Exercise directions
The data that follows should be copied out exactly.

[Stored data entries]
(* ===== verification/GroupMembership.v ===== *)
(** What the data plane never changes in the group runtime: the policy of a group
    and which node each of its tags stands for. Only registration, a silent
    reconciliation and a cleanup touch it. *)

From S2P Require Import Prelude GroupMember GroupRuntime GroupInvariant.

(** The configured part of a group. *)
Definition shape (rt : groupRuntime) : Z * Z * RecoveryPolicy * gmap string Z :=
  (gr_window rt, gr_threshold rt, gr_recovery rt, gm_nodeID <$> gr_members rt).

Definition shapes (w : world) : gmap Z (Z * Z * RecoveryPolicy * gmap string Z) :=
  shape <$> groupRuntimeStore w.

Lemma shapes_put gid rt rt' w :
  groupRuntimeStore w !! gid = Some rt → shape rt' = shape rt → shapes (put_runtime gid rt' w) = shapes w.
Proof.
  intros Hrt Hs. unfold shapes. cbn. rewrite fmap_insert, Hs. apply insert_id. by rewrite lookup_fmap, Hrt.
Qed.

Lemma shape_set_member key m m' rt :
  gr_members rt !! key = Some m → gm_nodeID m' = gm_nodeID m → shape (set_member key m' rt) = shape rt.
Proof.
  intros Hm Hid. unfold shape. cbn. f_equal. rewrite fmap_insert, Hid. apply insert_id.
  by rewrite lookup_fmap, Hm.
Qed.

Section shapes.
Context `{!RangeOrder Z, !RangeOrder string}.

Lemma shapes_sweep (g : groupRuntime → clocklog → groupRuntime * clocklog) w :
  (∀ rt s, shape (g rt s).1 = shape rt) → shapes (sweep_store g w) = shapes w.
Proof.
  intros Hg. unfold shapes, sweep_store. cbn. by apply map_sweep_fmap.
Qed.

Lemma shape_propagate nodeID e at_ rt s : shape (propagate_runtime nodeID e at_ rt s).1 = shape rt.
Proof.
  unfold propagate_runtime. destruct (range_find _ _) as [[key m]|] eqn:Hf; [|done].
  apply range_find_Some in Hf as [Hm _].
  set (m' := set_successes 0 (set_lastError e (set_eviction true at_ m))).
  destruct (touch s.1 m') as [m2 c] eqn:Et. cbn [fst].
  assert (gm_nodeID m2 = gm_nodeID m) as Hid by (unfold touch in Et; by simplify_eq).
  transitivity (shape (set_member key m2 rt)); [by destruct (bool_decide _)|].
  by eapply shape_set_member.
Qed.

Lemma shapes_propagate nodeID e at_ now w : shapes (propagateEviction nodeID e at_ now w) = shapes w.
Proof.
  unfold propagateEviction. destruct (decide _); [done|]. apply shapes_sweep. intros. apply shape_propagate.
Qed.

Lemma shapes_NotifyEvents events now w : shapes (NotifyEvents events now w) = shapes w.
Proof.
  unfold NotifyEvents. revert w. induction events as [|e events IH]; intros w; [done|].
  cbn [foldl]. rewrite IH. destruct (ev_Evicted e); [by rewrite shapes_propagate|done].
Qed.

Lemma shapes_MemberAvailable gid tag now w : shapes (MemberAvailable gid tag now w).1 = shapes w.
Proof.
  unfold MemberAvailable. destruct (groupRuntimeStore w !! gid) as [rt|] eqn:Hrt; [|done].
  destruct (gr_members rt !! tag) as [m|] eqn:Hm; [|done]. cbn [fst]. eapply shapes_put; [done|].
  eapply shape_set_member; [done|]. destruct (gm_evicted m); [done|].
  apply (pruneFailures_frame (gr_window rt) now m).
Qed.

Lemma shapes_SetCurrentTag gid tag now w : shapes (SetCurrentTag gid tag now w) = shapes w.
Proof.
  unfold SetCurrentTag. destruct (groupRuntimeStore w !! gid) as [rt|] eqn:Hrt; [|done].
  destruct (_ && _); [done|]. destruct (decide _); [done|].
  destruct (_ && _); [by eapply shapes_put|].
  change (shapes (notifyGroupState ?e ?w)) with (shapes w). by eapply shapes_put.
Qed.

Lemma shapes_prune removed w : shapes (pruneGlobalEvictions removed w) = shapes w.
Proof.
  unfold pruneGlobalEvictions. revert w. induction removed as [|n removed IH]; intros w; [done|].
  cbn [foldl]. rewrite IH. destruct (decide _); [done|]. by destruct (evicted_somewhere n _).
Qed.

Lemma reconcile_member_node gid window threshold now pc old tag initial s :
  gm_nodeID (reconcile_member gid window threshold now pc old tag initial s).1 = gi_NodeID initial.
Proof.
  unfold reconcile_member. destruct (migrate_member _ _ _ _) as [m0 clock] eqn:Em.
  assert (H0 : gm_nodeID m0 = gi_NodeID initial).
  { unfold migrate_member in Em. by destruct (old !! _); simplify_eq. }
  set (m1 := if decide _ then _ else m0).
  assert (H1 : gm_nodeID m1 = gi_NodeID initial) by (unfold m1; destruct (decide _); cbn; congruence). clearbody m1.
  destruct (pruneFailures_frame window now m1) as (_ & H2 & _).
  destruct (pruneFailures window now m1) as [pruned m2]. cbn [snd] in H2.
  cbn zeta. set (b := negb (gm_evicted m2) && _).
  set (m3 := if b then set_eviction true now m2 else m2).
  assert (H3 : gm_nodeID m3 = gi_NodeID initial) by (unfold m3; destruct b; cbn; congruence). clearbody m3.
  set (m4 := if gm_evicted m3 && _ then _ else m3).
  assert (H4 : gm_nodeID m4 = gi_NodeID initial) by (unfold m4; destruct (gm_evicted m3 && _); cbn; congruence). clearbody m4.
  set (m5 := if gm_evicted m4 && _ && _ then _ else m4).
  assert (H5 : gm_nodeID m5 = gi_NodeID initial) by (unfold m5; destruct (gm_evicted m4 && _ && _); cbn; congruence). clearbody m5.
  by destruct (pruned || b).
Qed.

(** The shape a reconciliation installs. *)
Definition updated_shape (u : GroupRuntime.RuntimeUpdate) (recovery : RecoveryPolicy)
    : Z * Z * RecoveryPolicy * gmap string Z :=
  (if decide (ru_FailureWindow u ≤ 0) then 5 * GoTime.minute else ru_FailureWindow u,
   if decide (ru_FailureThreshold u ≤ 0) then 3 else ru_FailureThreshold u,
   if recoveryPolicyProvided (ru_Recovery u) then NormalizeRecoveryPolicy (ru_Recovery u) else recovery,
   gi_NodeID <$> ru_Members u).

Lemma shapes_ReconcileSilent gid u now w :
  shapes (ReconcileSilent gid u now w).1 =
  match groupRuntimeStore w !! gid with
  | Some rt => <[gid := updated_shape u (gr_recovery rt)]> (shapes w)
  | None => shapes w
  end.
Proof.
  unfold ReconcileSilent. destruct (groupRuntimeStore w !! gid) as [rt|] eqn:Hrt; [|done].
  match goal with |- context [map_sweep ?g ?m ?s0] =>
    assert (Hnext : gm_nodeID <$> (map_sweep g m s0).1 = gi_NodeID <$> m)
      by (apply map_sweep_fmap; intros; apply reconcile_member_node);
    destruct (map_sweep g m s0) as [next s] end.
  cbn [fst] in *. rewrite shapes_prune. unfold shapes. cbn. rewrite fmap_insert. f_equal.
  unfold shape, updated_shape. cbn. by rewrite Hnext.
Qed.
End shapes.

Response
(* ===== verification/GroupMembership.v ===== *)
(** What the data plane never changes in the group runtime: the policy of a group
    and which node each of its tags stands for. Only registration, a silent
    reconciliation and a cleanup touch it. *)

From S2P Require Import Prelude GroupMember GroupRuntime GroupInvariant.

(** The configured part of a group. *)
Definition shape (rt : groupRuntime) : Z * Z * RecoveryPolicy * gmap string Z :=
  (gr_window rt, gr_threshold rt, gr_recovery rt, gm_nodeID <$> gr_members rt).

Definition shapes (w : world) : gmap Z (Z * Z * RecoveryPolicy * gmap string Z) :=
  shape <$> groupRuntimeStore w.

Lemma shapes_put gid rt rt' w :
  groupRuntimeStore w !! gid = Some rt → shape rt' = shape rt → shapes (put_runtime gid rt' w) = shapes w.
Proof.
  intros Hrt Hs. unfold shapes. cbn. rewrite fmap_insert, Hs. apply insert_id. by rewrite lookup_fmap, Hrt.
Qed.

Lemma shape_set_member key m m' rt :
  gr_members rt !! key = Some m → gm_nodeID m' = gm_nodeID m → shape (set_member key m' rt) = shape rt.
Proof.
  intros Hm Hid. unfold shape. cbn. f_equal. rewrite fmap_insert, Hid. apply insert_id.
  by rewrite lookup_fmap, Hm.
Qed.

Section shapes.
Context `{!RangeOrder Z, !RangeOrder string}.

Lemma shapes_sweep (g : groupRuntime → clocklog → groupRuntime * clocklog) w :
  (∀ rt s, shape (g rt s).1 = shape rt) → shapes (sweep_store g w) = shapes w.
Proof.
  intros Hg. unfold shapes, sweep_store. cbn. by apply map_sweep_fmap.
Qed.

Lemma shape_propagate nodeID e at_ rt s : shape (propagate_runtime nodeID e at_ rt s).1 = shape rt.
Proof.
  unfold propagate_runtime. destruct (range_find _ _) as [[key m]|] eqn:Hf; [|done].
  apply range_find_Some in Hf as [Hm _].
  set (m' := set_successes 0 (set_lastError e (set_eviction true at_ m))).
  destruct (touch s.1 m') as [m2 c] eqn:Et. cbn [fst].
  assert (gm_nodeID m2 = gm_nodeID m) as Hid by (unfold touch in Et; by simplify_eq).
  transitivity (shape (set_member key m2 rt)); [by destruct (bool_decide _)|].
  by eapply shape_set_member.
Qed.

Lemma shapes_propagate nodeID e at_ now w : shapes (propagateEviction nodeID e at_ now w) = shapes w.
Proof.
  unfold propagateEviction. destruct (decide _); [done|]. apply shapes_sweep. intros. apply shape_propagate.
Qed.

Lemma shapes_NotifyEvents events now w : shapes (NotifyEvents events now w) = shapes w.
Proof.
  unfold NotifyEvents. revert w. induction events as [|e events IH]; intros w; [done|].
  cbn [foldl]. rewrite IH. destruct (ev_Evicted e); [by rewrite shapes_propagate|done].
Qed.

Lemma shapes_MemberAvailable gid tag now w : shapes (MemberAvailable gid tag now w).1 = shapes w.
Proof.
  unfold MemberAvailable. destruct (groupRuntimeStore w !! gid) as [rt|] eqn:Hrt; [|done].
  destruct (gr_members rt !! tag) as [m|] eqn:Hm; [|done]. cbn [fst]. eapply shapes_put; [done|].
  eapply shape_set_member; [done|]. destruct (gm_evicted m); [done|].
  apply (pruneFailures_frame (gr_window rt) now m).
Qed.

Lemma shapes_SetCurrentTag gid tag now w : shapes (SetCurrentTag gid tag now w) = shapes w.
Proof.
  unfold SetCurrentTag. destruct (groupRuntimeStore w !! gid) as [rt|] eqn:Hrt; [|done].
  destruct (_ && _); [done|]. destruct (decide _); [done|].
  destruct (_ && _); [by eapply shapes_put|].
  change (shapes (notifyGroupState ?e ?w)) with (shapes w). by eapply shapes_put.
Qed.

Lemma shapes_prune removed w : shapes (pruneGlobalEvictions removed w) = shapes w.
Proof.
  unfold pruneGlobalEvictions. revert w. induction removed as [|n removed IH]; intros w; [done|].
  cbn [foldl]. rewrite IH. destruct (decide _); [done|]. by destruct (evicted_somewhere n _).
Qed.

Lemma reconcile_member_node gid window threshold now pc old tag initial s :
  gm_nodeID (reconcile_member gid window threshold now pc old tag initial s).1 = gi_NodeID initial.
Proof.
  unfold reconcile_member. destruct (migrate_member _ _ _ _) as [m0 clock] eqn:Em.
  assert (H0 : gm_nodeID m0 = gi_NodeID initial).
  { unfold migrate_member in Em. by destruct (old !! _); simplify_eq. }
  set (m1 := if decide _ then _ else m0).
  assert (H1 : gm_nodeID m1 = gi_NodeID initial) by (unfold m1; destruct (decide _); cbn; congruence). clearbody m1.
  destruct (pruneFailures_frame window now m1) as (_ & H2 & _).
  destruct (pruneFailures window now m1) as [pruned m2]. cbn [snd] in H2.
  cbn zeta. set (b := negb (gm_evicted m2) && _).
  set (m3 := if b then set_eviction true now m2 else m2).
  assert (H3 : gm_nodeID m3 = gi_NodeID initial) by (unfold m3; destruct b; cbn; congruence). clearbody m3.
  set (m4 := if gm_evicted m3 && _ then _ else m3).
  assert (H4 : gm_nodeID m4 = gi_NodeID initial) by (unfold m4; destruct (gm_evicted m3 && _); cbn; congruence). clearbody m4.
  set (m5 := if gm_evicted m4 && _ && _ then _ else m4).
  assert (H5 : gm_nodeID m5 = gi_NodeID initial) by (unfold m5; destruct (gm_evicted m4 && _ && _); cbn; congruence). clearbody m5.
  by destruct (pruned || b).
Qed.

(** The shape a reconciliation installs. *)
Definition updated_shape (u : GroupRuntime.RuntimeUpdate) (recovery : RecoveryPolicy)
    : Z * Z * RecoveryPolicy * gmap string Z :=
  (if decide (ru_FailureWindow u ≤ 0) then 5 * GoTime.minute else ru_FailureWindow u,
   if decide (ru_FailureThreshold u ≤ 0) then 3 else ru_FailureThreshold u,
   if recoveryPolicyProvided (ru_Recovery u) then NormalizeRecoveryPolicy (ru_Recovery u) else recovery,
   gi_NodeID <$> ru_Members u).

Lemma shapes_ReconcileSilent gid u now w :
  shapes (ReconcileSilent gid u now w).1 =
  match groupRuntimeStore w !! gid with
  | Some rt => <[gid := updated_shape u (gr_recovery rt)]> (shapes w)
  | None => shapes w
  end.
Proof.
  unfold ReconcileSilent. destruct (groupRuntimeStore w !! gid) as [rt|] eqn:Hrt; [|done].
  match goal with |- context [map_sweep ?g ?m ?s0] =>
    assert (Hnext : gm_nodeID <$> (map_sweep g m s0).1 = gi_NodeID <$> m)
      by (apply map_sweep_fmap; intros; apply reconcile_member_node);
    destruct (map_sweep g m s0) as [next s] end.
  cbn [fst] in *. rewrite shapes_prune. unfold shapes. cbn. rewrite fmap_insert. f_equal.
  unfold shape, updated_shape. cbn. by rewrite Hnext.
Qed.
End shapes.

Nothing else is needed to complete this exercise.